• _Extracted information_

(** ** Durations and the member list *)

(** Every committee carries the duration derived from the member list. *)
Definition durationsDerived (s : AppState) : Prop :=
  ∀ c, c ∈ committees s →
       Committee.durationMonths c
       = calculateDuration (Committee.id c) (members s).

(** The (id, committeeId) pairs of a member list. *)
Definition idc (ms : list Member.t) : list (string * string) :=
  (λ m, (Member.id m, Member.committeeId m)) <$> ms.

(** Pair ids stay inside a committee: member ids are distinct, HALF members
    that carry one pair id sit in one committee, and a HALF member whose
    pair id is the id of a member sits in that member's committee. *)
Record pairsLocal (ms : list Member.t) : Prop := mkPairsLocal {
  pl_ids : NoDup (Member.id <$> ms);
  pl_shared : ∀ x y,
    x ∈ ms → y ∈ ms →
    Member.shareType x = HALF → Member.shareType y = HALF →
    Member.pairId x = Member.pairId y →
    Member.committeeId x = Member.committeeId y;
  pl_refers : ∀ x q c,
    x ∈ ms → Member.shareType x = HALF → Member.pairId x = Some q →
    (q, c) ∈ idc ms → c = Member.committeeId x
}.

(** The member list [ms'] derives the same duration as [ms] for every
    committee but [t]. *)
Definition sameElsewhere (t : string) (ms ms' : list Member.t) : Prop :=
  ∀ cid, cid ≠ t → calculateDuration cid ms' = calculateDuration cid ms.

(** The calling discipline of the member dialog: generated ids are new to
    the snapshot, a partner named in an add or an edit is a member of the
    same committee, and an edit keeps the member in its committee. *)
Definition memberDiscipline (c : Call) (e : Engine) : Prop :=
  let ms := members (state e) in
  match c with
  | Mutation (AddCommittee newId _) => newId ∉ Member.committeeId <$> ms
  | Mutation (AddMember newId m) =>
      (newId ∉ Member.id <$> ms)
      ∧ (Some newId ∉ Member.pairId <$> ms)
      ∧ ∀ p, p ∈ ms → MemberData.pairId m = Some (Member.id p) →
             Member.committeeId p = MemberData.committeeId m
  | Mutation (UpdateMember u) =>
      (∀ o, o ∈ ms → Member.id o = Member.id u →
            Member.committeeId o = Member.committeeId u)
      ∧ (∀ p, p ∈ ms → Member.pairId u = Some (Member.id p) →
              Member.committeeId p = Member.committeeId u)
  | _ => True
  end.

(** An edit of the member list that keeps pair ids local, leaves the
    durations of the committees other than [t] alone, and keeps every
    member's id and committee. *)
Definition editOk (t : string) (ms ms' : list Member.t) : Prop :=
  pairsLocal ms' ∧ sameElsewhere t ms ms' ∧ idc ms' = idc ms.

(** The snapshots in which durations are derived and pair ids are local. *)
Definition wellFormed (s : AppState) : Prop :=
  durationsDerived s ∧ pairsLocal (members s).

• _What to produce_
Give an exact copy of the lines above, from the top of the records to the line that contains "c) (members s).", taking in both ends.

• _Response area_
(** ** Durations and the member list *)

(** Every committee carries the duration derived from the member list. *)
Definition durationsDerived (s : AppState) : Prop :=
  ∀ c, c ∈ committees s →
       Committee.durationMonths c
       = calculateDuration (Committee.id c) (members s).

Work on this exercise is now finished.